La señorita Mackenzie estaba absolutamente convencida de que el señor Rubb no tenía derecho a decir tal cosa. Pensó que se comportaba con un grado de libertad inaceptable hablando de ese modo; pero no sabía cómo hacérselo saber, bien con palabras o gestos. Y tal vez, aunque tal impertinencia fuese casi insoportable, la opinión expresada no fuera del todo ofensiva. Ciertamente, nunca se le había ocurrido pensar que pudiera convertirse en otra señora Stumfold, pero después de todo, ¿por qué no? Todo lo que ella pretendía no era más que añadir un poco de interés a su vida. ¿Por qué no trabajar en la viña, en la viña pública casi eclesiástica de los fieles del Señor, y a su vez, en la viña privada de alguno de los pastores de esos fieles? El señor Rubb había sido muy impertinente, pero tal vez valía la pena reflexionar sobre lo que había dicho. En cuanto al señor Maguire, el caballero cuyo nombre había sido específicamente mencionado, era muy cierto que bizqueaba terriblemente.

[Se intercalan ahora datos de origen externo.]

(** Lines that are fetched twice are sent twice: only the stored ones are
    remembered. *)
Example lines_repeated :
  outputs (run ([EvJob; EvHistory; EvServer (update "a"); EvServer (update "b"); EvListen 0; EvPush 0; EvPush 0; EvPush 0;
    EvListen 0; EvPush 0; EvPush 0; EvPush 0; EvReceive; EvReceive; EvReceive; EvReceive])) = ["a"; "b"; "a"; "b"].
Proof. by vm_compute. Qed.

(** The end overtakes a line, which is then never sent. *)
Example end_overtakes :
  let s := run ([EvJob; EvHistory; EvServer (update "a"); EvServer complete_job_row; EvServer finish;
                 EvListen 1; EvPush 0; EvReceive]) in
  s.(fo_phase) = Returned ∧ outputs s = [].
Proof. by vm_compute. Qed.

(** Canceling a job that nobody has taken completes it without a message: who
    follows it waits for ever. *)
Example canceled_never_ends :
  let cancel := store (UpdateProvisionerJobWithCancelByID (mkUpdateProvisionerJobWithCancelByIDParams 1%N (non_null 0) (non_null 0))) in
  let s := run [EvJob; EvHistory; EvServer cancel] in
  s.(fo_phase) = Streaming ∧ s.(fo_pending) = [] ∧ s.(fo_callbacks) = [] ∧ s.(fo_buffer) = [] ∧ s.(fo_closed) = false.
Proof. by vm_compute. Qed.

(** A batch that starts with the line of ID 1 is announced by a message that makes
    the listener fetch nothing. *)
Example first_line_skipped :
  listen 1%N (ProvisionerJobLogsNotifyMessage 0 false) (subscribe start) = Some (mkCallback [] false).
Proof. by vm_compute. Qed.
End FollowExamples.
(** A job no daemon has taken is completed by its cancelation. *)
Definition patchCancelWorkspaceBuild (r : Request) (build : WorkspaceBuild) : Handler unit :=
  workspace ← build_workspace build;
  _ ← authorize r ActionUpdate (Workspace_RBACObject workspace) ResourceNotFound;
  apiKey ← get (httpmw_APIKey r);
  valid ← catch (verifyUserCanCancelWorkspaceBuilds apiKey.(APIKey_UserID) workspace.(Workspace_TemplateID))
    (internal "Internal error verifying permission to cancel workspace build.");
  _ ← require valid (Write StatusForbidden (message
    "User is not allowed to cancel workspace builds. Owner role is required."));
  job ← build_job build;
  _ ← require (negb (Valid job.(ProvisionerJob_CompletedAt)))
    (Write StatusPreconditionFailed (message "Job has already completed!"));
  _ ← require (negb (Valid job.(ProvisionerJob_CanceledAt)))
    (Write StatusPreconditionFailed (message "Job has already been marked as canceled!"));
  canceledAt ← run Now;
  completedAt ← run Now;
  _ ← catch (store (UpdateProvisionerJobWithCancelByID {|
      UpdateProvisionerJobWithCancelByIDParams_ID := job.(ProvisionerJob_ID);
      UpdateProvisionerJobWithCancelByIDParams_CanceledAt := mkNull canceledAt true;
      UpdateProvisionerJobWithCancelByIDParams_CompletedAt :=
        mkNull completedAt (negb (Valid job.(ProvisionerJob_WorkerID))) |}))
    (internal "Internal error updating provisioner job.");
  _ ← run (publishWorkspaceUpdate workspace.(Workspace_ID));
  Write StatusOK (message "Job has been marked as canceled...").
End builds.
(* ===== verification/ApiWorkspaces.v ===== *)
(** * The API: workspaces

    [coderd/workspaces.go]. [watchWorkspace], which streams events, is left out,
    and so are the telemetry reports. *)

From Stdlib Require Import Ascii.
From stdpp Require Import prelude gmap strings.
From S2P Require Import Prelude Encoding Schedule Rbac Models Queries ModelMethods Store StoreUsers.
From S2P Require Import StoreJobs StoreTemplates StoreWorkspaces World ProvisionerdServer.
From S2P Require Import Auditing Sdk Http HttpMw QueryParams Api ApiUsers ApiJobs ApiBuilds.

Local Open Scope Z_scope.

(** ** Validation *)

Definition ttlMin : duration := Minute.
Definition ttlMax : duration := 7 * 24 * Hour.

Definition errTTLMin : error := ErrNew "time until shutdown must be at least one minute".
Definition errTTLMax : error := ErrNew "time until shutdown must be less than 7 days".
Definition errDeadlineTooSoon : error := ErrNew "new deadline must be at least 30 minutes in the future".
Definition errDeadlineBeforeStart : error := ErrNew "new deadline must be before workspace start time".

Definition Millisecond : duration := 1000 * Microsecond.

(** [Duration.Truncate]: toward zero. *)
Definition Duration_Truncate (d m : duration) : duration := if m <=? 0 then d else d - Z.rem d m.
(** [Duration.Milliseconds] *)
Definition Milliseconds (d : duration) : Z := Z.quot d Millisecond.

(** [ptr.NilOrZero], [ptr.NilOrEmpty] *)
Definition NilOrZero (v : option Z) : bool := match v with Some n => n =? 0 | None => true end.
Definition NilOrEmpty (s : option string) : bool :=
  match s with Some s => s == EmptyString | None => true end.

Definition convertWorkspaceTTLMillis (i : nullable Z) : option Z :=
  if negb (Valid i) then None else Some (Milliseconds (null_val i)).

(** The product is on 64 bits. *)
Definition validWorkspaceTTLMillis (millis : option Z) (def : Z) : res (nullable Z) :=
  if NilOrZero millis then
    if def =? 0 then Ok (null_of 0) else Ok (mkNull def true)
  else
    let dur := int64_wrap (default 0 millis * Millisecond) in
    let truncated := Duration_Truncate dur Minute in
    if truncated <? ttlMin then Err errTTLMin
    else if ttlMax <? truncated then Err errTTLMax
    else Ok (mkNull truncated true).

Definition validWorkspaceDeadline `{!Environment} (startedAt newDeadline : time) : GoM world unit :=
  now ← time_Now;
  if Before newDeadline (Add now (29 * Minute)) then throw errDeadlineTooSoon
  else if Before newDeadline startedAt then throw errDeadlineBeforeStart
  else mret tt.

Definition validWorkspaceSchedule `{!Cron} (s : option string) : res (nullable string) :=
  if NilOrEmpty s then Ok (null_of EmptyString)
  else _ ← Weekly (default EmptyString s); Ok (mkNull (default EmptyString s) true).

(** [strconv.ParseBool] *)
Definition ParseBool (s : string) : res bool :=
  if bool_decide (s ∈ ["1"; "t"; "T"; "TRUE"; "true"; "True"]) then Ok true
  else if bool_decide (s ∈ ["0"; "f"; "F"; "FALSE"; "false"; "False"]) then Ok false
  else Err (syntax_error "ParseBool" s).

(** ** Search *)

(** The search parameters of the elements of a query. *)
Fixpoint workspace_search_params (elements : list string) (searchParams : url_Values) :
    list ValidationError + url_Values :=
  match elements with
  | [] => inr searchParams
  | element :: elements =>
      match splitQueryParameterByDelimiter element ":"%char false with
      | [_] =>
          match splitQueryParameterByDelimiter element "/"%char false with
          | [name] => workspace_search_params elements (url_Set "name" name searchParams)
          | [owner; name] =>
              workspace_search_params elements (url_Set "name" name (url_Set "owner" owner searchParams))
          | _ => inl [mkValidationError "q" ("Query element " +:+ quote element +:+ " can only contain 1 '/'")]
          end
      | [k; v] => workspace_search_params elements (url_Set k v searchParams)
      | _ => inl [mkValidationError "q" ("Query element " +:+ quote element +:+ " can only contain 1 ':'")]
      end
  end.

Definition workspaceSearchQuery (query : string) (page : sdkPagination)
    (agentInactiveDisconnectTimeout : duration) : GetWorkspacesParams * list ValidationError :=
  let filter := GetWorkspacesParams_zero
    <| GetWorkspacesParams_AgentInactiveDisconnectTimeoutSeconds := Z.quot agentInactiveDisconnectTimeout Second |>
    <| GetWorkspacesParams_Offset := int32_wrap page.(sdkPagination_Offset) |>
    <| GetWorkspacesParams_Limit := int32_wrap page.(sdkPagination_Limit) |> in
  if query == EmptyString then (filter, []) else
  match workspace_search_params (splitQueryParameterByDelimiter (ToLower query) " "%char true) ∅ with
  | inl errs => (GetWorkspacesParams_zero, errs)
  | inr searchParams =>
      (filter <| GetWorkspacesParams_OwnerUsername := query_String searchParams EmptyString "owner" |>
              <| GetWorkspacesParams_TemplateName := query_String searchParams EmptyString "template" |>
              <| GetWorkspacesParams_Name := query_String searchParams EmptyString "name" |>
              <| GetWorkspacesParams_Status := query_String searchParams EmptyString "status" |>
              <| GetWorkspacesParams_HasAgent := query_String searchParams EmptyString "has-agent" |>, [])
  end.

(** ** Data and conversions *)

Record workspaceData := mkworkspaceData {
  wdata_templates : list Template;
  wdata_builds : list sdkWorkspaceBuild;
  wdata_users : list User;
}.

Section workspaces.
Context `{!Environment, !UuidText, !Authorizer, !Auditor, !Tailnet, !RFC3339, !Cron}.
Context `{!Validate CreateWorkspaceRequest, !Validate UpdateWorkspaceRequest}.
Context `{!Validate UpdateWorkspaceAutostartRequest, !Validate UpdateWorkspaceTTLRequest}.
Context `{!Validate PutExtendWorkspaceRequest}.
Context (api : Options).

Definition api_workspaceData (ws : list Workspace) : GoM world workspaceData :=
  templates ← rows_or_empty "get templates" (query (GetTemplatesWithFilter
    (mkGetTemplatesWithFilterParams false uuid_Nil EmptyString (Workspace_TemplateID <$> ws))));
  builds ← rows_or_empty "get workspace builds"
    (query (GetLatestWorkspaceBuildsByWorkspaceIDs (Workspace_ID <$> ws)));
  d ← wrap "get workspace builds data" (api_workspaceBuildsData ws builds);
  apiBuilds ← wrap "convert workspace builds" (convertWorkspaceBuilds api builds ws d);
  mret (mkworkspaceData templates apiBuilds d.(data_users)).

(** A missing owner is a nil pointer. *)
Definition convertWorkspace (workspace : Workspace) (build : sdkWorkspaceBuild) (template : Template)
    (owner : option User) : res sdkWorkspace :=
  match owner with
  | None => Panic "runtime error: invalid memory address or nil pointer dereference"
  | Some owner => Ok {|
      sdkWorkspace_ID := workspace.(Workspace_ID);
      sdkWorkspace_CreatedAt := workspace.(Workspace_CreatedAt);
      sdkWorkspace_UpdatedAt := workspace.(Workspace_UpdatedAt);
      sdkWorkspace_OwnerID := workspace.(Workspace_OwnerID);
      sdkWorkspace_OwnerName := owner.(User_Username);
      sdkWorkspace_TemplateID := workspace.(Workspace_TemplateID);
      sdkWorkspace_TemplateName := template.(Template_Name);
      sdkWorkspace_TemplateDisplayName := template.(Template_DisplayName);
      sdkWorkspace_TemplateIcon := template.(Template_Icon);
      sdkWorkspace_TemplateAllowUserCancelWorkspaceJobs := template.(Template_AllowUserCancelWorkspaceJobs);
      sdkWorkspace_LatestBuild := build;
      sdkWorkspace_Outdated :=
        uuid_String build.(sdkWorkspaceBuild_TemplateVersionID) != uuid_String template.(Template_ActiveVersionID);
      sdkWorkspace_Name := workspace.(Workspace_Name);
      sdkWorkspace_AutostartSchedule := ptr_of workspace.(Workspace_AutostartSchedule);
      sdkWorkspace_TTLMillis := convertWorkspaceTTLMillis workspace.(Workspace_Ttl);
      sdkWorkspace_LastUsedAt := workspace.(Workspace_LastUsedAt) |}
  end.

(** Most recently used first, the unused ones by name. *)
Definition workspace_less (iw jw : sdkWorkspace) : bool :=
  if IsZero jw.(sdkWorkspace_LastUsedAt) && IsZero iw.(sdkWorkspace_LastUsedAt)
  then string_lt iw.(sdkWorkspace_Name) jw.(sdkWorkspace_Name)
  else After iw.(sdkWorkspace_LastUsedAt) jw.(sdkWorkspace_LastUsedAt).
(** [InsertTemplate] of the transaction of [postTemplateByOrganization]: everybody
    in the organization may read the new template. *)
Definition insert_template (organizationID userID : uuid) (req : CreateTemplateRequest)
    (templateVersion : TemplateVersion) (importJob : ProvisionerJob) (ttl : duration) : GoM world Template :=
  now ← Now;
  id ← uuid_New;
  wrap_text "insert template" (store (InsertTemplate {|
    InsertTemplateParams_ID := id;
    InsertTemplateParams_CreatedAt := now;
    InsertTemplateParams_UpdatedAt := now;
    InsertTemplateParams_OrganizationID := organizationID;
    InsertTemplateParams_Name := req.(CreateTemplateRequest_Name);
    InsertTemplateParams_Provisioner := importJob.(ProvisionerJob_Provisioner);
    InsertTemplateParams_ActiveVersionID := templateVersion.(TemplateVersion_ID);
    InsertTemplateParams_Description := req.(CreateTemplateRequest_Description);
    InsertTemplateParams_DefaultTTL := ttl;
    InsertTemplateParams_CreatedBy := userID;
    InsertTemplateParams_Icon := req.(CreateTemplateRequest_Icon);
    InsertTemplateParams_UserACL := ∅;
    InsertTemplateParams_GroupACL := {[uuid_String organizationID := [ActionRead]]};
    InsertTemplateParams_DisplayName := req.(CreateTemplateRequest_DisplayName);
    InsertTemplateParams_AllowUserCancelWorkspaceJobs :=
      default false req.(CreateTemplateRequest_AllowUserCancelWorkspaceJobs) |})).

(** No template of the organization has the name. *)
Definition template_name_is_free (organizationID : uuid) (name : string) : Handler unit :=
  existing ← attempt_h (query (GetTemplateByOrganizationAndName
    (mkGetTemplateByOrganizationAndNameParams organizationID false name)));
  match existing with
  | inr _ => Write StatusConflict (mkResponse ("Template with name " +:+ quote name +:+ " already exists.")
               EmptyString [mkValidationError "name" "This value is already in use and should be unique."])
  | inl err => if errors_Is err ErrNoRows then mret tt
               else internal "Internal error fetching template by name." err
  end.
Definition workspaceAgentListeningPorts (r : Request) (workspace : Workspace) (workspaceAgent : WorkspaceAgent) : Handler unit :=
  _ ← authorize r ActionRead (Workspace_RBACObject workspace) ResourceNotFound;
  _ ← connected_agent workspaceAgent;
  _ ← match Acquire workspaceAgent.(WorkspaceAgent_ID) with
      | Some err => internal "Internal error dialing workspace agent." err
      | None => mret tt
      end;
  portsResponse ← catch (lift_res (ListeningPorts workspaceAgent.(WorkspaceAgent_ID)))
    (internal "Internal error fetching listening ports.");
  apps ← agent_apps workspaceAgent.(WorkspaceAgent_ID) "Internal error fetching workspace apps.";
  let appPorts := omap app_port apps in
  reply StatusOK (BodyListeningPorts (mkListeningPortsResponse
    (filter (λ port, shown_port appPorts port = true) portsResponse.(ListeningPortsResponse_Ports)))).

Definition accept_websocket (r : Request) : Handler unit :=
  match websocket_Accept r with
  | Some err => Write StatusBadRequest (with_detail "Failed to accept websocket." (error_string err))
  | None => mret tt
  end.

(** The terminal that is opened, if the agent can be dialed. *)
Definition workspaceAgentPTY (r : Request) (workspace : Workspace) (workspaceAgent : WorkspaceAgent) :
    Handler (option terminal) :=
  _ ← authorize r ActionCreate (Workspace_ExecutionRBAC workspace) ResourceNotFound;
  _ ← connected_agent workspaceAgent;
  let query := r.(URL_Query) in
  reconnect ← match uuid_Parse (url_Get query "reconnect") with
              | Some id => mret id
              | None => Write StatusBadRequest (mkResponse "Query param 'reconnect' must be a valid UUID." EmptyString
                          [mkValidationError "reconnect" "invalid UUID"])
              end;
  let size name := match Atoi (url_Get query name) with Ok n => n | _ => 80 end in
  _ ← accept_websocket r;
  mret (match Acquire workspaceAgent.(WorkspaceAgent_ID) with
        | Some _ => None
        | None => Some (mkTerminal workspaceAgent.(WorkspaceAgent_ID) reconnect (uint16_wrap (size "height"))
                          (uint16_wrap (size "width")) (url_Get query "command"))
        end).

(** The agent whose nodes a client is told; [override] may refuse. *)
Definition workspaceAgentClientCoordinate (override : Handler unit) (r : Request) (workspace : Workspace)
    (workspaceAgent : WorkspaceAgent) : Handler uuid :=
  _ ← authorize r ActionCreate (Workspace_ExecutionRBAC workspace) ResourceNotFound;
  _ ← override;
  _ ← accept_websocket r;
  mret workspaceAgent.(WorkspaceAgent_ID).
Definition convertTemplateVersion (version : TemplateVersion) (job : sdkProvisionerJob) (user : User) :
    sdkTemplateVersion := {|
  sdkTemplateVersion_ID := version.(TemplateVersion_ID);
  sdkTemplateVersion_TemplateID := Some (null_val version.(TemplateVersion_TemplateID));
  sdkTemplateVersion_OrganizationID := version.(TemplateVersion_OrganizationID);
  sdkTemplateVersion_CreatedAt := version.(TemplateVersion_CreatedAt);
  sdkTemplateVersion_UpdatedAt := version.(TemplateVersion_UpdatedAt);
  sdkTemplateVersion_Name := version.(TemplateVersion_Name);
  sdkTemplateVersion_Job := job;
  sdkTemplateVersion_Readme := version.(TemplateVersion_Readme);
  sdkTemplateVersion_CreatedBy := {|
    sdkUser_ID := user.(User_ID);
    sdkUser_Username := user.(User_Username);
    sdkUser_Email := user.(User_Email);
    sdkUser_CreatedAt := user.(User_CreatedAt);
    sdkUser_LastSeenAt := time_zero;
    sdkUser_Status := user.(User_Status);
    sdkUser_OrganizationIDs := [];
    sdkUser_Roles := [];
    sdkUser_AvatarURL := null_val user.(User_AvatarURL) |} |}.

Section versions.
Context `{!Environment, !UuidText, !Authorizer, !Auditor, !Tailnet, !Hcl, !NamesGenerator}.
Context `{!Validate CreateTemplateVersionDryRunRequest, !Validate UpdateActiveTemplateVersion}.
Context `{!Validate CreateTemplateVersionRequest}.
Context (api : Options).
Context (encode : list ParameterValue → json) (decode : json → res (list ParameterValue)).

(** [json.Marshal] of a [provisionerdserver.TemplateVersionDryRunJob] *)
Definition marshal_TemplateVersionDryRunJob (job : TemplateVersionDryRunJob) : RawMessage :=
  RawValue (JObject [
    ("template_version_id", JString (uuid_String job.(TemplateVersionDryRunJob_TemplateVersionID)));
    ("workspace_name", JString job.(TemplateVersionDryRunJob_WorkspaceName));
    ("parameter_values", encode job.(TemplateVersionDryRunJob_ParameterValues))]).
Lemma patchWorkspace_asks workspace body r q :
  unless q (permitted (PatchWorkspace workspace body) r q) (patchWorkspace r workspace body).
Proof. unfold patchWorkspace. do 3 look. asked. Qed.
Lemma putWorkspaceAutostart_asks workspace body r q :
  unless q (permitted (PutAutostart workspace body) r q) (putWorkspaceAutostart r workspace body).
Proof. unfold putWorkspaceAutostart. do 3 look. asked. Qed.
Lemma putWorkspaceTTL_asks workspace body r q :
  unless q (permitted (PutTTL workspace body) r q) (putWorkspaceTTL r workspace body).
Proof. unfold putWorkspaceTTL. do 3 look. asked. Qed.
Lemma putExtendWorkspace_asks workspace body r q :
  unless q (permitted (PutExtend workspace body) r q) (putExtendWorkspace r workspace body).
Proof. unfold putExtendWorkspace. look. asked. Qed.
Lemma build_version_checks workspaceID requested q :
  checks q (λ version, ∃ id, GetTemplateVersionByID id q = Ok version ∧
      (if requested == uuid_Nil
       then WorkspaceBuild_TemplateVersionID <$> found (GetLatestWorkspaceBuildByWorkspaceID workspaceID q)
       else Some requested) = Some id) (build_version workspaceID requested).
Proof.
  unfold build_version.
  eapply (checks_bind _ (λ id, (if requested == uuid_Nil
     then WorkspaceBuild_TemplateVersionID <$> found (GetLatestWorkspaceBuildByWorkspaceID workspaceID q)
     else Some requested) = Some id)).
  - destruct (requested == uuid_Nil); [|done].
    eapply checks_bind; [eauto with checks|intros latest Hl]. rewrite Hl. done.
  - intros id Hid. eapply checks_weaken; [eauto with checks|]. intros version ?. by exists id.
Qed.
Lemma custom_state_checks r template req q :
  checks q (λ _, (if req.(CreateWorkspaceBuildRequest_ProvisionerState) is Some _ then true else false)
                 || req.(CreateWorkspaceBuildRequest_Orphan) = true →
                 permits r (ActionUpdate, Template_RBACObject template)) (custom_state r template req).
Proof.
  unfold custom_state. cbv zeta. eapply checks_bind; [eauto with checks|intros [] Hp].
  assert (∀ m : Handler (option bytes), checks q (λ _, True) m → checks q (λ _,
    (if req.(CreateWorkspaceBuildRequest_ProvisionerState) is Some _ then true else false)
    || req.(CreateWorkspaceBuildRequest_Orphan) = true →
    permits r (ActionUpdate, Template_RBACObject template)) m) as Hany.
  { intros m Hm. eapply checks_weaken; [exact Hm|]. intros _ _ Hc. by rewrite Hc in Hp. }
  apply Hany. destruct (CreateWorkspaceBuildRequest_Orphan req); [|done].
  eapply (checks_bind _ (λ _, True)); [by destruct (negb _)|intros _ _].
  by destruct (CreateWorkspaceBuildRequest_ProvisionerState req).
Qed.
Lemma postWorkspaceBuilds_asks workspace body r q :
  unless q (permitted (PostBuilds workspace body) r q) (postWorkspaceBuilds api r workspace body).
Proof.
  unfold postWorkspaceBuilds. do 2 look. read_body.
  eapply (unless_bind _ _ (λ action, match req.(CreateWorkspaceBuildRequest_Transition) with
      | WorkspaceTransitionDelete => Some ActionDelete
      | WorkspaceTransitionStart | WorkspaceTransitionStop => Some ActionUpdate
      | WorkspaceTransition_other _ => None
      end = Some action)).
  { by destruct (CreateWorkspaceBuildRequest_Transition req). }
  intros action Haction. look.
  eapply unless_bind; [apply build_version_checks|cbv beta; intros version (id & Hversion & Hid)]. look.
  eapply unless_bind; [apply custom_state_checks|cbv beta; intros state Hstate].
  unfold found in Hid. asked. destruct (_ || _); [|constructor]. repeat constructor. by apply Hstate.
Qed.
Lemma patchCancelWorkspaceBuild_asks build r q :
  unless q (permitted (PatchCancelBuild build) r q) (patchCancelWorkspaceBuild r build).
Proof. unfold patchCancelWorkspaceBuild, build_workspace. do 2 look. asked. Qed.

—Señor Rubb —dijo ella—, preferiría, con su permiso, no hablar de ese tipo de cosas.

—No obstante, lo que digo es muy cierto, señorita Mackenzie; espero que no tome a mal que me atreva a interesarme por usted.

—¡Oh, no! —dijo ella—; no es que yo suponga que siente un interés especial en mí.

—Pero de hecho lo hago, ¿y no es eso natural? Después de todo, si pensamos que su único hermano es el más viejo amigo que tengo en el mundo, ¿cómo podría ser de otra manera? Aunque sea mucho mayor que yo, y mucho mayor que usted también, señorita Mackenzie.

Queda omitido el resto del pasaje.